An identical copy of the data below is needed.

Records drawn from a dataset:
<<<<

Definition set_x (v : Z) (o : Sprite) : Sprite :=
  {| x := v; y := y o; velocityX := velocityX o; velocityY := velocityY o;
     flipX := flipX o; isDestroyed := isDestroyed o;
     updateListener := updateListener o; scene := scene o |}.
Definition set_y (v : Z) (o : Sprite) : Sprite :=
  {| x := x o; y := v; velocityX := velocityX o; velocityY := velocityY o;
     flipX := flipX o; isDestroyed := isDestroyed o;
     updateListener := updateListener o; scene := scene o |}.
Definition set_velocityX (v : Q) (o : Sprite) : Sprite :=
  {| x := x o; y := y o; velocityX := v; velocityY := velocityY o; flipX := flipX o;
     isDestroyed := isDestroyed o; updateListener := updateListener o;
     scene := scene o |}.
Definition set_velocityY (v : Q) (o : Sprite) : Sprite :=
  {| x := x o; y := y o; velocityX := velocityX o; velocityY := v; flipX := flipX o;
     isDestroyed := isDestroyed o; updateListener := updateListener o;
     scene := scene o |}.
Definition set_flipX (v : bool) (o : Sprite) : Sprite :=
  {| x := x o; y := y o; velocityX := velocityX o; velocityY := velocityY o;
     flipX := v; isDestroyed := isDestroyed o; updateListener := updateListener o;
     scene := scene o |}.
Definition set_isDestroyed (v : bool) (o : Sprite) : Sprite :=
  {| x := x o; y := y o; velocityX := velocityX o; velocityY := velocityY o;
     flipX := flipX o; isDestroyed := v; updateListener := updateListener o;
     scene := scene o |}.
Definition set_updateListener (v : bool) (o : Sprite) : Sprite :=
  {| x := x o; y := y o; velocityX := velocityX o; velocityY := velocityY o;
     flipX := flipX o; isDestroyed := isDestroyed o; updateListener := v;
     scene := scene o |}.
Definition set_scene (v : bool) (o : Sprite) : Sprite :=
  {| x := x o; y := y o; velocityX := velocityX o; velocityY := velocityY o;
     flipX := flipX o; isDestroyed := isDestroyed o;
     updateListener := updateListener o; scene := v |}.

>>>>

=== RESPONSE TO THE TASK ===
Definition set_x (v : Z) (o : Sprite) : Sprite :=
  {| x := v; y := y o; velocityX := velocityX o; velocityY := velocityY o;
     flipX := flipX o; isDestroyed := isDestroyed o;
     updateListener := updateListener o; scene := scene o |}.
Definition set_y (v : Z) (o : Sprite) : Sprite :=
  {| x := x o; y := v; velocityX := velocityX o; velocityY := velocityY o;
     flipX := flipX o; isDestroyed := isDestroyed o;
     updateListener := updateListener o; scene := scene o |}.
Definition set_velocityX (v : Q) (o : Sprite) : Sprite :=
  {| x := x o; y := y o; velocityX := v; velocityY := velocityY o; flipX := flipX o;
     isDestroyed := isDestroyed o; updateListener := updateListener o;
     scene := scene o |}.
Definition set_velocityY (v : Q) (o : Sprite) : Sprite :=
  {| x := x o; y := y o; velocityX := velocityX o; velocityY := v; flipX := flipX o;
     isDestroyed := isDestroyed o; updateListener := updateListener o;
     scene := scene o |}.
Definition set_flipX (v : bool) (o : Sprite) : Sprite :=
  {| x := x o; y := y o; velocityX := velocityX o; velocityY := velocityY o;
     flipX := v; isDestroyed := isDestroyed o; updateListener := updateListener o;
     scene := scene o |}.
Definition set_isDestroyed (v : bool) (o : Sprite) : Sprite :=
  {| x := x o; y := y o; velocityX := velocityX o; velocityY := velocityY o;
     flipX := flipX o; isDestroyed := v; updateListener := updateListener o;
     scene := scene o |}.
Definition set_updateListener (v : bool) (o : Sprite) : Sprite :=
  {| x := x o; y := y o; velocityX := velocityX o; velocityY := velocityY o;
     flipX := flipX o; isDestroyed := isDestroyed o; updateListener := v;
     scene := scene o |}.
Definition set_scene (v : bool) (o : Sprite) : Sprite :=
  {| x := x o; y := y o; velocityX := velocityX o; velocityY := velocityY o;
     flipX := flipX o; isDestroyed := isDestroyed o;
     updateListener := updateListener o; scene := v |}.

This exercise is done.